Form of Award Agreement. At its meeting on April 26, 2016, the Board also approved the form of restricted share unit agreement to be used in connection with awards made to our non-employee directors under the Amended Plan. A copy of the form of this agreement is attached hereto as Exhibit 10.2, and hereby incorporated by reference.

Item 5.07 Submission of Matters to a Vote of Security Holders.

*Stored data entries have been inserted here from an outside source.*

(** * Unied editing core: a shallow embedding of [main.c]

    The C program keeps one global [EditorState E]; every function below takes
    the state as an argument and returns the new one.  C [int]s are modelled
    as [Z] (signed overflow is undefined behaviour in C, so there is no
    wrap-around to reproduce), [char] as [ascii], heap buffers as lists whose
    length is the number of allocated cells.  Allocation is assumed to
    succeed: the branches taken when [malloc]/[realloc]/[strdup] return NULL
    are not modelled.  Cells returned by [malloc] hold an arbitrary value,
    a variable of the enclosing section.

    Two accesses that the C code makes without a test are modelled as
    faults: [editor_line_insert_char] and [editor_line_delete_char] move the
    cells of [hl] even when it is still NULL, and [editor_duplicate_line]
    reads its row through a pointer taken before [editor_insert_line] may
    have moved the array of rows.  The functions that reach one of them
    return an [option], with [None] for the fault. *)

From Stdlib Require Import ZArith Ascii String Bool Lia.
From stdpp Require Import base tactics option list.

Local Open Scope Z_scope.

(** ** Configuration constants *)

Definition MAX_LINE_LENGTH_BUFFER : Z := 256.
Definition MAX_STATUS_MESSAGE_LENGTH : Z := 256.
Definition MAX_UNDO_HISTORY : Z := 100.
Definition COMMAND_TIMEOUT_MS : Z := 1500.
Definition MAX_COMMAND_SEQUENCE_LENGTH : Z := 10.

(** Key codes of <ncurses.h> used by the dispatcher. *)
Definition KEY_BACKSPACE : Z := 263.
Definition KEY_ENTER : Z := 343.

(** ** Characters *)

Definition NUL : ascii := "000"%char.

Definition code (c : ascii) : Z := Z.of_N (N_of_ascii c).

(** The conversion [(char)c] of an [int]. *)
Definition char_of_int (c : Z) : ascii := ascii_of_N (Z.to_N (c mod 256)).

Definition chr_eqb (a b : ascii) : bool := Ascii.eqb a b.

Definition in_range (lo hi : ascii) (c : ascii) : bool :=
  (code lo <=? code c) && (code c <=? code hi).

(** <ctype.h> in the "C" locale. *)
Definition isdigit (c : ascii) : bool := in_range "0" "9" c.
Definition isupper (c : ascii) : bool := in_range "A" "Z" c.
Definition islower (c : ascii) : bool := in_range "a" "z" c.
Definition isalpha (c : ascii) : bool := isupper c || islower c.
Definition isalnum (c : ascii) : bool := isalpha c || isdigit c.
Definition isxdigit (c : ascii) : bool :=
  isdigit c || in_range "a" "f" c || in_range "A" "F" c.
Definition isspace (c : ascii) : bool :=
  chr_eqb c " " || in_range "009" "013" c.
Definition tolower (c : ascii) : ascii :=
  if isupper c then char_of_int (code c + 32) else c.
(** [isprint] takes the key as an [int]; the key codes of ncurses lie above
    255, outside the characters, and are not printable. *)
Definition isprint (key : Z) : bool := (32 <=? key) && (key <=? 126).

The Teradata Annual Meeting of Stockholders (the “Annual Meeting”) was held on April 26, 2016. At the Annual Meeting, the holders of a total of 112,265,631 shares of the Company’s common stock entitled to vote were present in person or represented by proxy, constituting approximately 87.08% of the total shares issued and outstanding and entitled to vote at the Annual Meeting. Stockholders voted on four matters: a proposal to elect Cary T. Fu, Michael P. Gianoni and Victor L. Lund as Class III directors, a proposal to approve the amended and restated Teradata 2012 Stock Incentive Plan, an advisory (non-binding) vote on executive compensation, and a proposal to ratify the appointment of PricewaterhouseCoopers LLP as the Company’s independent registered public accounting firm for 2016. The number of shares voted with respect to each matter required to be reported herein was certified by an independent inspector of elections, the results of which are set forth below:

1. Election of Class III directors for three-year terms expiring at the 2019 Annual Meeting and to hold office until their respective successors are duly elected and qualified.

 

1a. Cary T. Fu         
For: 98,252,550    Against: 3,564,319    Abstain: 128,598    Broker Non-Votes: 10,320,164
1b. Michael P. Gianoni         
For: 98,373,459    Against: 3,429,993    Abstain: 142,015    Broker Non-Votes: 10,320,164
1c. Victor L. Lund         
For: 98,270,418    Against: 3,551,748    Abstain: 123,301    Broker Non-Votes: 10,320,164
2. The approval of the amended and restated Teradata 2012 Stock Incentive Plan.
For: 89,435,631    Against: 12,311,771    Abstain: 198,065    Broker Non-Votes: 10,320,164
3. An advisory (non-binding) vote on executive compensation.
For: 88,794,324    Against: 12,832,336    Abstain: 318,807    Broker Non-Votes: 10,320,164
4. Ratification of the appointment of PricewaterhouseCoopers LLP as the Company’s independent registered public accounting firm for 2016.
For: 110,847,719    Against: 1,194,622    Abstain: 223,290   


Item 9.01 Financial Statements and Exhibits.

 

(d) Exhibits

The following exhibits are attached to this Current Report on Form 8-K:

 

Exhibit No.

  

Description

10.1    Teradata 2012 Stock Incentive Plan (Amended and Restated as of February 22, 2016) (incorporated by reference from the Proxy Statement of Teradata Corporation filed with the SEC on March 4, 2016).
10.2    Form of Director Restricted Share Unit Grant Statement under the Teradata 2012 Stock Incentive Plan.


SIGNATURE

Pursuant to the requirements of the Securities Exchange Act of 1934, the registrant has duly caused this report to be signed on its behalf by the undersigned hereunto duly authorized.

 

Teradata Corporation
By:   /s/ Laura K. Nyquist
  Name: Laura K. Nyquist
  Title: General Counsel and Secretary

Dated: April 29, 2016


Index to Exhibits

 

Exhibit No.

  

Description

10.1    Teradata 2012 Stock Incentive Plan (Amended and Restated as of February 22, 2016) (incorporated by reference from the Proxy Statement of Teradata Corporation filed with the SEC on March 4, 2016).
10.2    Form of Director Restricted Share Unit Grant Statement under the Teradata 2012 Stock Incentive Plan.